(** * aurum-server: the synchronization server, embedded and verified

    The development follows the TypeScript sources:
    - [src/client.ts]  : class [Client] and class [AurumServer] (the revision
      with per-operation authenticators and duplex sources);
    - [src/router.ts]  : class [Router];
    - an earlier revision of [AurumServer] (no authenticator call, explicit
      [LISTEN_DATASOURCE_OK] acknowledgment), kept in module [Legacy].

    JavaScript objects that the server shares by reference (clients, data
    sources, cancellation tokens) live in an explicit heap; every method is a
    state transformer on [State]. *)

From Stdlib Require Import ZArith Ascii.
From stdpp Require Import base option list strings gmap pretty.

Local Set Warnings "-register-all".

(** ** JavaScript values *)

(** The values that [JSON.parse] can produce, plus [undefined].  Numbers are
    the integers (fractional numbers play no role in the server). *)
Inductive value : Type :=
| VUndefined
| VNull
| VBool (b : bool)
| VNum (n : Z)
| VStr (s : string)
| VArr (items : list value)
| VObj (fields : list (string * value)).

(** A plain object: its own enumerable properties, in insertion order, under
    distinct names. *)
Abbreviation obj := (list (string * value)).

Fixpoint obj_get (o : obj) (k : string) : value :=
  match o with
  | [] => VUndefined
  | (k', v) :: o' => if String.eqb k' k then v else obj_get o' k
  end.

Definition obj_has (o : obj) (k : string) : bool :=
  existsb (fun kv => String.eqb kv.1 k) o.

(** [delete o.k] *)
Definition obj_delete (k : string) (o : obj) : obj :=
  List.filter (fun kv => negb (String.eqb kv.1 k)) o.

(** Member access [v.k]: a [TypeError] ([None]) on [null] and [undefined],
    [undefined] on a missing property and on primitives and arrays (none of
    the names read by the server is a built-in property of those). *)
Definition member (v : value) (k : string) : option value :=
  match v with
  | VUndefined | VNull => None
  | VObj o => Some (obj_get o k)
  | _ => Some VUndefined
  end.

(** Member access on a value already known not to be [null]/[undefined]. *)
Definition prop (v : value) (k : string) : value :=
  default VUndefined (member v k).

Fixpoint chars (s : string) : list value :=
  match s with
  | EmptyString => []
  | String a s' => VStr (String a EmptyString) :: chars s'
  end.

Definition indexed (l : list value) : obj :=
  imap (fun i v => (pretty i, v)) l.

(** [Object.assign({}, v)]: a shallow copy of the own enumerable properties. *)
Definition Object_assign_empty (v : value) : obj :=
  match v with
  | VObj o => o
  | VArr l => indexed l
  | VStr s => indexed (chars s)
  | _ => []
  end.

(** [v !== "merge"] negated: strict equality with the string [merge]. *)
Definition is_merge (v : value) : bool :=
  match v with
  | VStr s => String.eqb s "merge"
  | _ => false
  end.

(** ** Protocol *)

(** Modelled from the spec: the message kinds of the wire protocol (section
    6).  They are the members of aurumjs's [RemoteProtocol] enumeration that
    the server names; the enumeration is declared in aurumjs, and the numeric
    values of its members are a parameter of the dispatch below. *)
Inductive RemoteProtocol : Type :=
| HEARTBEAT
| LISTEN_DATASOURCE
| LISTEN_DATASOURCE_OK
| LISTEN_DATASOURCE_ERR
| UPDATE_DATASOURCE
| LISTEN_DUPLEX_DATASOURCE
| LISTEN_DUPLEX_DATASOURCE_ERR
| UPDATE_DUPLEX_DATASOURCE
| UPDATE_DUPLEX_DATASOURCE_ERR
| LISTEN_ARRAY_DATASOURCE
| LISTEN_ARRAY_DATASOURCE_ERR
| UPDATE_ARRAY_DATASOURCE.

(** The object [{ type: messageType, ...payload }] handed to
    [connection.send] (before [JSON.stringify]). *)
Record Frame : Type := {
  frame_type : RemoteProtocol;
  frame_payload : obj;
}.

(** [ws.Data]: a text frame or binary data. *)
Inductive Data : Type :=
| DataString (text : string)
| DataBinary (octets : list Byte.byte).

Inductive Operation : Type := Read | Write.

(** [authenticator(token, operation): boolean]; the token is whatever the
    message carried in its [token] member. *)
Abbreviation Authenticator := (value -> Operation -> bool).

Required work: Write out the whole listing verbatim.

Output for this task:
(** * aurum-server: the synchronization server, embedded and verified

    The development follows the TypeScript sources:
    - [src/client.ts]  : class [Client] and class [AurumServer] (the revision
      with per-operation authenticators and duplex sources);
    - [src/router.ts]  : class [Router];
    - an earlier revision of [AurumServer] (no authenticator call, explicit
      [LISTEN_DATASOURCE_OK] acknowledgment), kept in module [Legacy].

    JavaScript objects that the server shares by reference (clients, data
    sources, cancellation tokens) live in an explicit heap; every method is a
    state transformer on [State]. *)

From Stdlib Require Import ZArith Ascii.
From stdpp Require Import base option list strings gmap pretty.

Local Set Warnings "-register-all".

(** ** JavaScript values *)

(** The values that [JSON.parse] can produce, plus [undefined].  Numbers are
    the integers (fractional numbers play no role in the server). *)
Inductive value : Type :=
| VUndefined
| VNull
| VBool (b : bool)
| VNum (n : Z)
| VStr (s : string)
| VArr (items : list value)
| VObj (fields : list (string * value)).

(** A plain object: its own enumerable properties, in insertion order, under
    distinct names. *)
Abbreviation obj := (list (string * value)).

Fixpoint obj_get (o : obj) (k : string) : value :=
  match o with
  | [] => VUndefined
  | (k', v) :: o' => if String.eqb k' k then v else obj_get o' k
  end.

Definition obj_has (o : obj) (k : string) : bool :=
  existsb (fun kv => String.eqb kv.1 k) o.

(** [delete o.k] *)
Definition obj_delete (k : string) (o : obj) : obj :=
  List.filter (fun kv => negb (String.eqb kv.1 k)) o.

(** Member access [v.k]: a [TypeError] ([None]) on [null] and [undefined],
    [undefined] on a missing property and on primitives and arrays (none of
    the names read by the server is a built-in property of those). *)
Definition member (v : value) (k : string) : option value :=
  match v with
  | VUndefined | VNull => None
  | VObj o => Some (obj_get o k)
  | _ => Some VUndefined
  end.

(** Member access on a value already known not to be [null]/[undefined]. *)
Definition prop (v : value) (k : string) : value :=
  default VUndefined (member v k).

Fixpoint chars (s : string) : list value :=
  match s with
  | EmptyString => []
  | String a s' => VStr (String a EmptyString) :: chars s'
  end.

Definition indexed (l : list value) : obj :=
  imap (fun i v => (pretty i, v)) l.

(** [Object.assign({}, v)]: a shallow copy of the own enumerable properties. *)
Definition Object_assign_empty (v : value) : obj :=
  match v with
  | VObj o => o
  | VArr l => indexed l
  | VStr s => indexed (chars s)
  | _ => []
  end.

(** [v !== "merge"] negated: strict equality with the string [merge]. *)
Definition is_merge (v : value) : bool :=
  match v with
  | VStr s => String.eqb s "merge"
  | _ => false
  end.

(** ** Protocol *)

(** Modelled from the spec: the message kinds of the wire protocol (section
    6).  They are the members of aurumjs's [RemoteProtocol] enumeration that
    the server names; the enumeration is declared in aurumjs, and the numeric
    values of its members are a parameter of the dispatch below. *)
Inductive RemoteProtocol : Type :=
| HEARTBEAT
| LISTEN_DATASOURCE
| LISTEN_DATASOURCE_OK
| LISTEN_DATASOURCE_ERR
| UPDATE_DATASOURCE
| LISTEN_DUPLEX_DATASOURCE
| LISTEN_DUPLEX_DATASOURCE_ERR
| UPDATE_DUPLEX_DATASOURCE
| UPDATE_DUPLEX_DATASOURCE_ERR
| LISTEN_ARRAY_DATASOURCE
| LISTEN_ARRAY_DATASOURCE_ERR
| UPDATE_ARRAY_DATASOURCE.

(** The object [{ type: messageType, ...payload }] handed to
    [connection.send] (before [JSON.stringify]). *)
Record Frame : Type := {
  frame_type : RemoteProtocol;
  frame_payload : obj;
}.

(** [ws.Data]: a text frame or binary data. *)
Inductive Data : Type :=
| DataString (text : string)
| DataBinary (octets : list Byte.byte).

Inductive Operation : Type := Read | Write.

(** [authenticator(token, operation): boolean]; the token is whatever the
    message carried in its [token] member. *)
Abbreviation Authenticator := (value -> Operation -> bool).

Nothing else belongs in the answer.